The 90-minute performance was dedicated to essential workers: 120 of them sat in socially distanced folding chairs enjoying sounds coming from a horn quartet and a brass quintet. Take a listen right here:
"It's so beautiful to have culture back in New York City," Mayor Bill de Blasio remarked before the show kicked off. "We live through our artists, our musicians. We live through the plays we go to, all the things that make New York City special. Arts and culture help us to make sense of the times we're living in. If we ever needed that at any points in our lives, it's now. So the music you're going to hear is also part of our healing. It's also part of our hope that we're going to find a way forward."
The musicians brought along with them the New York Philharmonic Bandwagon, a pickup truck that traveled all through the city this past year to put up live shows in unexpected places.

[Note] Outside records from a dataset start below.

Record main_inv (m : main_pc) (k : nat) (st : stage) : Prop := MainInv {
  mi_sem : sem_ready st + consumed m k (nb_thread st) = sum_list_with posted (threads st);
  mi_joined : forall j, j < joined m k (nb_thread st) -> exists t, threads st !! t = Some (Returned j)
}.

Record Inv (N : nat) (s : state) : Prop := mkInv {
  inv_stage : forall k st, stages s !! k = Some st -> stage_inv N st;
  inv_main : forall k st, stages s !! k = Some st -> main_inv (main_ s) k st;
  inv_chain : forall k st nx, stages s !! k = Some st -> stages s !! S k = Some nx -> chain_inv st nx;
  inv_first : forall st, stages s !! 0 = Some st ->
    forall j p, threads st !! j = Some p -> (p = Unborn <-> spawned (main_ s) (nb_thread st) <= j);
  inv_ok : main_ok (main_ s) (stages s)
}.

(** A stage changes by a step of one of its threads: what is known of the
    others stays. *)
Record moves (st st' : stage) : Prop := Moves {
  mv_nb : nb_thread st' = nb_thread st;
  mv_index : forall t p i, threads st !! t = Some p -> index p = Some i ->
    exists p', threads st' !! t = Some p' /\ index p' = Some i;
  mv_returned : forall t i, threads st !! t = Some (Returned i) -> threads st' !! t = Some (Returned i);
  mv_sem : sem_ready st' + sum_list_with posted (threads st)
           = sem_ready st + sum_list_with posted (threads st')
}.

(** It also creates nothing. *)
Record stays (st st' : stage) : Prop := Stays {
  sy_moves : moves st st';
  sy_created : forall nb, sum_list_with (children (nb_thread st') nb) (threads st')
                        = sum_list_with (children (nb_thread st) nb) (threads st);
  sy_unborn : forall j p', threads st' !! j = Some p' ->
    exists p, threads st !! j = Some p /\ (p' = Unborn <-> p = Unborn)
}.

Lemma moves_set (st st' : stage) t p q :
  threads st !! t = Some p -> nb_thread st' = nb_thread st -> threads st' = <[t := q]> (threads st) ->
  (index p = None \/ index q = index p) -> returned p = false ->
  sem_ready st' + posted p = sem_ready st + posted q -> moves st st'.
Proof.
  intros Hp En Et Hi Hr Hs. pose proof (lookup_lt_Some _ _ _ Hp) as Hlt. split; rewrite ?Et; try done.
  - intros t' p' i H E. destruct (decide (t = t')) as [<-|].
    + exists q. rewrite list_lookup_insert_eq by done. split; [done|]. destruct Hi; congruence.
    + exists p'. by rewrite list_lookup_insert_ne.
  - intros t' i H. rewrite list_lookup_insert_ne; [done|]. intros <-. by simplify_eq.
  - pose proof (sum_list_insert posted _ _ _ q Hp). lia.
Qed.

Lemma stays_set (st st' : stage) t p q :
  moves st st' -> threads st !! t = Some p -> threads st' = <[t := q]> (threads st) ->
  (forall nb, children (nb_thread st) nb q = children (nb_thread st) nb p) ->
  p <> Unborn -> q <> Unborn -> stays st st'.
Proof.
  intros Hm Hp Et Hc Hpu Hqu. split; [done| |].
  - intros nb. rewrite (mv_nb _ _ Hm), Et.
    pose proof (sum_list_insert (children (nb_thread st) nb) _ _ _ q Hp) as H. rewrite Hc in H. lia.
  - intros j p' H. rewrite Et in H. apply list_lookup_insert_Some in H as [(<- & <- & _)|[_ H]].
    + by exists p.
    + by exists p'.
Qed.

Lemma thread_worker_stays st t p st' :
  threads st !! t = Some p -> thread_worker st t p = Some st' -> stays st st'.
Proof.
  intros Hp He.
  assert (exists q, threads st' = <[t := q]> (threads st) /\ nb_thread st' = nb_thread st
    /\ (index p = None \/ index q = index p) /\ returned p = false
    /\ sem_ready st' + posted p = sem_ready st + posted q
    /\ (forall nb, children (nb_thread st) nb q = children (nb_thread st) nb p)
    /\ p <> Unborn /\ q <> Unborn) as (q & Et & En & Hi & Hr & Hs & Hc & Hpu & Hqu).
  2:{ eapply stays_set; try done. by eapply moves_set. }
  destruct p; cbn in He; try done; try (injection He as <-; eexists; split; [reflexivity|]; cbn; by auto 10).
  all: try (injection He as <-; eexists; split; [reflexivity|]; cbn; unfold sem_post; split_and!; auto; lia).
  - destruct (sem_wait (mutex st)); [|done]. injection He as <-.
    eexists; split; [reflexivity|]; cbn; by auto 10.
  - destruct (Nat.eqb_spec (index0 + 1) (nb_thread st)); injection He as <-;
      (eexists; split; [reflexivity|]); cbn; [by auto 10|].
    apply Nat.eqb_neq in n. rewrite n. by auto 10.
Qed.

Lemma main_inv_moves m k st st' : moves st st' -> main_inv m k st -> main_inv m k st'.
Proof.
  intros [En Hi Hr Hs] [H1 H2]. split; rewrite En; [lia|].
  intros j Hj. destruct (H2 j Hj) as [t Ht]. exists t. by apply Hr.
Qed.
Section step.
Variable action : Z.

Definition body (h : handler) : list op :=
  match h with
  | Handler1 => handler1 action
  | Handler2 => handler2
  | Handler3 => handler3
  | Crash => crash
  end.

(** Enter the handler of [s]; the default action of the signals the program
    sends is to terminate it. *)
Definition deliver (s : Z) (p : proc) : state :=
  let rest := remove_all [s] (pending p) in
  match disp p s with
  | SIG_IGN => Running (Proc (frames p) (blocked p) rest (disp p) (out p))
  | SIG_DFL => Killed s (out p)
  | Catch h =>
      Running (Proc (Frame (body h) (blocked p) :: frames p) (add s (blocked p)) rest (disp p) (out p))
  end.

(** [x] is NULL: the fault raises SIGSEGV, which kills the process when it is
    blocked or ignored; a handler that returned would meet the fault again. *)
Definition fault (p : proc) : state :=
  match disp p SIGSEGV with
  | Catch h =>
      if decide (SIGSEGV ∈ blocked p) then Killed SIGSEGV (out p)
      else Running (Proc (Frame (body h) (blocked p) :: frames p) (add SIGSEGV (blocked p))
                      (pending p) (disp p) (out p))
  | _ => Killed SIGSEGV (out p)
  end.

Definition exec_op (o : op) (rest : list op) (sv : list Z) (fs : list frame) (p : proc) : state :=
  let fs' := Frame rest sv :: fs in
  match o with
  | Printf _ _ | Print _ | Backtrace =>
      Running (Proc fs' (blocked p) (pending p) (disp p) (out p ++ [o]))
  | Sigprocmask SIG_BLOCK set =>
      Running (Proc fs' (foldr add (blocked p) set) (pending p) (disp p) (out p))
  | Sigprocmask SIG_UNBLOCK set =>
      Running (Proc fs' (remove_all set (blocked p)) (pending p) (disp p) (out p))
  | Kill s =>
      (* a signal that is ignored and not blocked is discarded at once; a
         pending one is not recorded twice *)
      if (match disp p s with SIG_IGN => true | _ => false end) && bool_decide (s ∉ blocked p)
      then Running (Proc fs' (blocked p) (pending p) (disp p) (out p))
      else Running (Proc fs' (blocked p) (add s (pending p)) (disp p) (out p))
  | Signal s d =>
      Running (Proc fs' (blocked p)
        (match d with SIG_IGN => if catchable s then remove_all [s] (pending p) else pending p
         | _ => pending p end)
        (set_disp s d (disp p)) (out p))
  | Load_x => fault p
  | Exit status => Exited status (out p)
  end.
(* ===== verification/Affinity.v ===== *)
(** * rt_kernel_lock/src/wk_kernel_lock.c: the calls behind a step

    The threads of [KernelLock] set their affinity and priority in one step
    that may fail; this file has the function behind it, and the trace
    message. *)

From S2P Require Import Prelude CInt CString Libc.

Local Open Scope string_scope.
Local Open Scope list_scope.
Local Open Scope Z_scope.

Definition debug : Z := 1.

(** The result is that of the last call made. *)
Definition set_affinity_prio (cpu prio : Z) : prog Z :=
  ret ← call (Sched_setaffinity 0 [cpu]);
  if negb (ret =? 0) then Ret ret
  else
    ret ← call (Sched_setscheduler_rr prio);
    Ret ret.

Definition print_debug (str : string) : prog unit :=
  if negb (debug =? 0) then call (Printf ("%s" +:+ NL) [PStr (Some str)]) else Ret tt.

(** It answers 0, the step of [KernelLock] that succeeds, exactly when both
    calls do; the priority is not touched when the affinity was refused. *)
Lemma set_affinity_prio_ok {W} (h : handler W) (cpu prio : Z) (w : W) :
  let r1 := h _ (Sched_setaffinity 0 [cpu]) w in
  let r2 := h _ (Sched_setscheduler_rr prio) r1.2 in
  exists ret w' tr, run (traced h) (set_affinity_prio cpu prio) (w, []) = (Done ret, (w', tr))
    /\ (ret = 0 <-> r1.1 = 0 /\ r2.1 = 0)
    /\ (r1.1 <> 0 -> tr = [Ev (Sched_setaffinity 0 [cpu]) r1.1]).
Proof.
  intros r1 r2. unfold set_affinity_prio. step_run. fold r1.
  destruct (Z.eqb_spec r1.1 0) as [E|E]; cbn [negb]; step_run; do 3 eexists; (split; [reflexivity|]).
  - split; [by subst r2; intuition|done].
  - split; [by intuition|done].
Qed.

Also present: sheep puppets by puppeteer Basil Twist. No, we're not kidding. Here's some video proof of that:
You can expect many more live shows to be mounted around Lincoln Center, and the city as a whole, in the upcoming months. To find out about all of them, sign up for email alerts right here.
And if music just isn't your thing, rejoice at the fact that the city's beaches will officially be open for Memorial Day weekend. Woohoo!